The Maw of the World
Review of Sarah Rose Etter’s The Book of X (USA: Two Dollar Radio, 2019)
By Eunice Chin
Few books put me at a loss after reading, staring into space attempting to take in what I’ve just experienced. Sarah Rose Etter’s award-winning novel, The Book of X, is one such book. Following up on her short story collection Tongue Party, Etter’s first novel dissects what it means to face loss, be at a loss and more importantly, what it means to exist in a world marked by cruelty. Winner of the 2019 Shirley Jackson Award, Etter’s novel pushes us to our limits, forcing us to inhabit and experience a world disturbingly similar to ours.
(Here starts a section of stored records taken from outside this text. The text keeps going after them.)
(* ===== verification/DebugIds.v ===== *)
(** * Identities of native debug files

    [domain/src/debug_files.rs]: debug identifiers, code identifiers, the ids
    of stored files, and the codecs between their texts and their stored
    bytes.  [base64] is an interface. *)
From stdpp Require Import base list numbers strings sets.
From Stdlib Require Import ZArith Lia.
From S2P Require Import Prelude Radix External Primitives Identity.

Definition MAX_DEBUG_FILE_NAME_BYTES : Z := 255.

Inductive DebugFileValueError :=
| DeInvalidDebugId | DeInvalidCodeId | DeInvalidFileId | DeInvalidName | DeInvalidManifest.

(** ** Debug identifiers *)

Inductive DebugId :=
| DebugUuid (uuid : bytes) (appendix : Z)
| DebugPdb20 (timestamp age : Z).
#[global] Instance DebugId_eq_dec : EqDecision DebugId.
Proof. solve_decision. Defined.

Definition all_hex (s : str) : bool := forallb is_ascii_hexdigit s.
Definition parse_hex_u32 (s : str) : result DebugFileValueError Z :=
  ok_or DeInvalidDebugId (parse_unsigned 16 U32_MAX s).
Definition strip_dashes (s : str) : str := List.filter (λ b, negb (b =? 45)) s.

(** The first form: eight digits of time, a colon, up to eight digits of age. *)
Definition pdb20_parts (value : str) : option (str * str) :=
  '(timestamp, age) ← split_once 58 value;
  if (len timestamp =? 8) && (len age <=? 8) && all_hex timestamp && all_hex age
  then Some (timestamp, age) else None.
Definition uuid_parts (value : str) : result DebugFileValueError (str * Z) :=
  if 36 <? len value then
    '(uuid, appendix) ← ok_or DeInvalidDebugId (_ ← split_once 45 value; rsplit_once 45 value);
    if negb (len uuid =? 36) || is_empty appendix || (8 <? len appendix) then Err DeInvalidDebugId
    else appendix ← parse_hex_u32 appendix; Ok (uuid, appendix)
  else Ok (value, 0).
Definition debug_id_parse (value : str) : result DebugFileValueError DebugId :=
  match pdb20_parts value with
  | Some (timestamp, age) =>
      timestamp ← parse_hex_u32 timestamp; age ← parse_hex_u32 age; Ok (DebugPdb20 timestamp age)
  | None =>
      '(uuid_text, appendix) ← uuid_parts value;
      let compact := strip_dashes uuid_text in
      if negb (len compact =? 32) || negb (all_hex compact) then Err DeInvalidDebugId
      else uuid ← ok_or DeInvalidDebugId (hex_decode compact); Ok (DebugUuid uuid appendix)
  end.

Definition debug_id_encode (id : DebugId) : bytes :=
  match id with
  | DebugUuid uuid appendix => if appendix =? 0 then uuid else uuid ++ be_bytes 4 appendix
  | DebugPdb20 timestamp age => be_bytes 4 timestamp ++ be_bytes 4 age
  end.
Definition debug_id_decode (bs : bytes) : result DebugFileValueError DebugId :=
  if len bs =? 16 then Ok (DebugUuid bs 0)
  else if len bs =? 20 then
    let appendix := be_val (drop 16 bs) in
    if negb (appendix =? 0) then Ok (DebugUuid (take 16 bs) appendix) else Err DeInvalidDebugId
  else if len bs =? 8 then Ok (DebugPdb20 (be_val (take 4 bs)) (be_val (drop 4 bs)))
  else Err DeInvalidDebugId.

(** [Display]: [{:08x}] pads with zeros. *)
Definition slice (from to : nat) (s : str) : str := take (to - from) (drop from s).
Definition debug_id_to_string (id : DebugId) : str :=
  match id with
  | DebugUuid uuid appendix =>
      let encoded := hex_encode uuid in
      slice 0 8 encoded ++ [45] ++ slice 8 12 encoded ++ [45] ++ slice 12 16 encoded ++ [45]
        ++ slice 16 20 encoded ++ [45] ++ drop 20 encoded
        ++ (if appendix =? 0 then [] else 45 :: to_hex appendix)
  | DebugPdb20 timestamp age => pad_zeros 8 (to_hex timestamp) ++ [58] ++ to_hex age
  end.
(* ===== verification/Blobs.v ===== *)
(** * Objects of the blob store

    [domain/src/blob.rs] and the identities of [domain/src/archive.rs] and
    [domain/src/artifacts.rs]: the keys of stored objects, how each kind of
    object is named and read back from its name, names and types of
    attachments. *)
From stdpp Require Import base list numbers strings sets.
From Stdlib Require Import ZArith Lia.
From S2P Require Import Prelude Radix External Primitives Identity DebugIds.

Definition MAX_BLOB_KEY_BYTES : Z := 512.
Definition MAX_ATTACHMENT_FILENAME_BYTES : Z := 128.
Definition MAX_CONTENT_TYPE_BYTES : Z := 128.

Inductive BlobValueError := BInvalidKey | BInvalidFilename | BInvalidContentType.

(** ** Archives *)

Inductive ArchiveKind := AkEvent | AkLog | AkSpan | AkSession | AkMetric.
#[global] Instance ArchiveKind_eq_dec : EqDecision ArchiveKind.
Proof. solve_decision. Defined.
Definition archive_name (kind : ArchiveKind) : string :=
  match kind with
  | AkEvent => "event" | AkLog => "log" | AkSpan => "span" | AkSession => "session"
  | AkMetric => "metric"
  end.
Definition archive_directory (kind : ArchiveKind) : string :=
  match kind with
  | AkEvent => "events" | AkLog => "logs" | AkSpan => "spans" | AkSession => "sessions"
  | AkMetric => "metrics"
  end.
Definition archive_kinds : list ArchiveKind := [AkEvent; AkLog; AkSpan; AkSession; AkMetric].
(** A [match] on the texts of the five kinds. *)
Definition archive_from (text : ArchiveKind → string) (value : str) : option ArchiveKind :=
  list_find (λ kind, value = lit (text kind)) archive_kinds ≫= λ found, Some found.2.
Definition archive_from_name (value : str) : option ArchiveKind := archive_from archive_name value.
Definition archive_from_directory (value : str) : option ArchiveKind :=
  archive_from archive_directory value.
(* ===== verification/IngestChecks.v ===== *)
(** * Sessions and check-ins of a request

    [application/src/ingest.rs]: a session update and a monitor check-in as an
    SDK states them become the updates of [Sessions] and [Monitors].  [uuid],
    the RFC 3339 parser of [time] and HMAC-SHA256 are interfaces. *)
From stdpp Require Import base list numbers strings sets.
From Stdlib Require Import ZArith Lia SpecFloat.
From S2P Require Import Prelude External Float Primitives Identity Releases Sessions InboundFilter Monitors Event Normalizer JsonValue IpAddr Scrub IngestSignals.

Record MonitorIngestConfig := {
  mic_retention_days : Z;
  mic_max_check_ins_per_minute : Z;
  mic_limiter_capacity : Z;
}.
Definition monitor_ingest_default : MonitorIngestConfig :=
  {| mic_retention_days := 90; mic_max_check_ins_per_minute := 10000; mic_limiter_capacity := 10000 |}.

Section checks.
Context {N : Type} `{!JsonApi N} `{!Blake3}.
Context {Url : Type} `{!UrlApi Url, !HmacApi, !UuidApi, !Rfc3339Api, !TimeApi}.
Abbreviation Value := (JValue N).
Abbreviation fields := (list (str * Value)).

(** [i64::MAX as f64 / 1_000.0]. *)
Definition millis_limit (bound : Z) : f64 := f64_div (f64_of_i64 bound) (f64_of_i64 1000).
Definition seconds_to_millis_u64 (seconds : f64) : Z := f64_round_u64 (f64_mul seconds (f64_of_i64 1000)).
(** The duration both items state in seconds; one that is out of range is
    ignored. *)
Definition item_duration (object : fields) : option Z :=
  value ← map_get object (lit "duration") ≫= as_f64;
  if f64_is_finite value && f64_leb f64_zero value && f64_leb value (millis_limit I64_MAX)
  then Some (seconds_to_millis_u64 value) else None.
(** [Uuid::parse_str] of a text that is not the nil UUID. *)
Definition item_uuid (object : fields) (key : string) : option bytes :=
  text ← map_get object (lit key) ≫= as_str;
  id ← uuid_parse text;
  if bool_decide (id = replicate 16 0) then None else Some id.

(** ** Sessions *)

Definition parse_session_timestamp (value : Value) : result IngestError Timestamp :=
  milliseconds ←
    match as_f64 value with
    | Some seconds =>
        if negb (f64_is_finite seconds) || f64_ltb seconds (millis_limit I64_MIN)
           || f64_ltb (millis_limit I64_MAX) seconds
        then Err (ingest_invalid "invalid_session_timestamp")
        else Ok (f64_round_i64 (f64_mul seconds (f64_of_i64 1000)))
    | None =>
        text ← ok_or (ingest_invalid "invalid_session_timestamp") (as_str value);
        nanos ← ok_or (ingest_invalid "invalid_session_timestamp") (rfc3339_nanos text);
        ok_or (ingest_invalid "invalid_session_timestamp") (checked_i64 (Z.quot nanos 1000000))
    end;
  map_err (λ _, ingest_invalid "invalid_session_timestamp") (from_unix_millis milliseconds).

Definition session_status (status : str) : result IngestError SessionState :=
  if one_of ["started"; "ok"]%string status then Ok SOk
  else if one_of ["exited"]%string status then Ok SExited
  else if one_of ["crashed"]%string status then Ok SCrashed
  else if one_of ["abnormal"]%string status then Ok SAbnormal
  else Err (ingest_invalid "invalid_session_status").
(** The [expect] of the source: a key of any length is accepted, so that the
    default is not reached. *)
Definition session_user_digest (hmac_key value : bytes) : bytes :=
  take 16 (unwrap_or [] (hmac_sha256 hmac_key [lit "metric/session-user/v1"; value])).

Definition normalize_session (snapshot : ProjectSnapshot) (received_at : Timestamp)
    (payload : bytes) : result IngestError SessionUpdate :=
  value ← ok_or (ingest_invalid "invalid_session_json") (json_from_slice payload);
  value ← scrub (ps_scrub_policy snapshot) value;
  object ← ok_or (ingest_invalid "invalid_session_json") (as_object value);
  sdk_id ← ok_or (ingest_invalid "invalid_session_id") (item_uuid object "sid");
  let attributes := map_get object (lit "attrs") ≫= as_object in
  release ← ok_or (ingest_invalid "missing_session_release") (attribute_string attributes "release");
  _ ← map_err (λ _, ingest_invalid "invalid_session_release") (validate_version release);
  let environment := unwrap_or (lit "production") (attribute_string attributes "environment") in
  if is_empty environment || (64 <? len environment)
  then Err (ingest_invalid "invalid_session_environment")
  else
    started ← ok_or (ingest_invalid "missing_session_started") (map_get object (lit "started"));
    started_at ← parse_session_timestamp started;
    updated_at ← match map_get object (lit "timestamp") with
                 | Some value => parse_session_timestamp value
                 | None => Ok received_at
                 end;
    state ← session_status (unwrap_or (lit "ok") (map_get object (lit "status") ≫= as_str));
    let user := option_or (map_get object (lit "did") ≫= as_str) (attribute_string attributes "user_id") in
    let update :=
      {| su_id := session_id_derive (ps_project_id snapshot) sdk_id;
         su_project_id := ps_project_id snapshot;
         su_release_id := derive_release_id (ps_organization_id snapshot) release;
         su_environment_id := derive_environment_id (ps_project_id snapshot) environment;
         su_started_at := started_at;
         su_updated_at := updated_at;
         su_state := state;
         su_sequence := map_get object (lit "seq") ≫= as_u64;
         su_duration_ms := item_duration object;
         su_user_digest :=
           value ← user;
           if non_empty value
           then Some (session_user_digest (sp_hmac_key (ps_scrub_policy snapshot)) value)
           else None |} in
    _ ← map_err (λ _, ingest_invalid "invalid_session_lifecycle") (session_update_validate update);
    Ok update.

(** ** Check-ins *)

Definition optional_u32 (object : fields) (key : string) : result IngestError (option Z) :=
  match map_get object (lit key) with
  | Some value => Some <$> ok_or (ingest_invalid "invalid_monitor_config") (as_u32 value)
  | None => Ok None
  end.
Definition checked_mul_u32 (code : string) (x y : Z) : result IngestError Z :=
  ok_or (ingest_invalid code) (checked_u32 (x * y)).
Definition interval_factor (unit : option str) : result IngestError Z :=
  let code := ingest_invalid "invalid_monitor_interval_unit" in
  unit ← ok_or code unit;
  if one_of ["minute"]%string unit then Ok 1
  else if one_of ["hour"]%string unit then Ok 60
  else if one_of ["day"]%string unit then Ok (24 * 60)
  else if one_of ["week"]%string unit then Ok (7 * 24 * 60)
  else Err code.
Definition normalize_schedule (schedule : fields) : result IngestError MonitorSchedule :=
  schedule_type ← ok_or (ingest_invalid "missing_monitor_schedule_type")
                    (map_get schedule (lit "type") ≫= as_str);
  schedule ←
    (if one_of ["crontab"]%string schedule_type then
       value ← ok_or (ingest_invalid "invalid_monitor_schedule")
                 (map_get schedule (lit "value") ≫= as_str);
       Ok (schedule_crontab value)
     else if one_of ["interval"]%string schedule_type then
       value ← ok_or (ingest_invalid "invalid_monitor_interval")
                 (map_get schedule (lit "value") ≫= as_u32);
       factor ← interval_factor (map_get schedule (lit "unit") ≫= as_str);
       minutes ← checked_mul_u32 "invalid_monitor_interval" value factor;
       Ok (schedule_interval minutes)
     else Err (ingest_invalid "unsupported_monitor_schedule"));
  map_err (λ _, ingest_invalid "invalid_monitor_schedule") schedule.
Written in three parts, The Book of X traces the story of Cassie, a girl born with a knot for her stomach, as she navigates self-image and the landscape of trauma. Her knot is a medical condition attributed to a rare gene in the X chromosome and plagues all the women in the family—her mother, Deborah X, and her grandmother, Eleanor X. In mathematics, X represents an unknown value, and that is exactly what these women are. With inconclusive research, even science does not have an explanation for their condition. Deborah tells Cassie that the knot is a woman’s burden and there is nothing they can do but let it be.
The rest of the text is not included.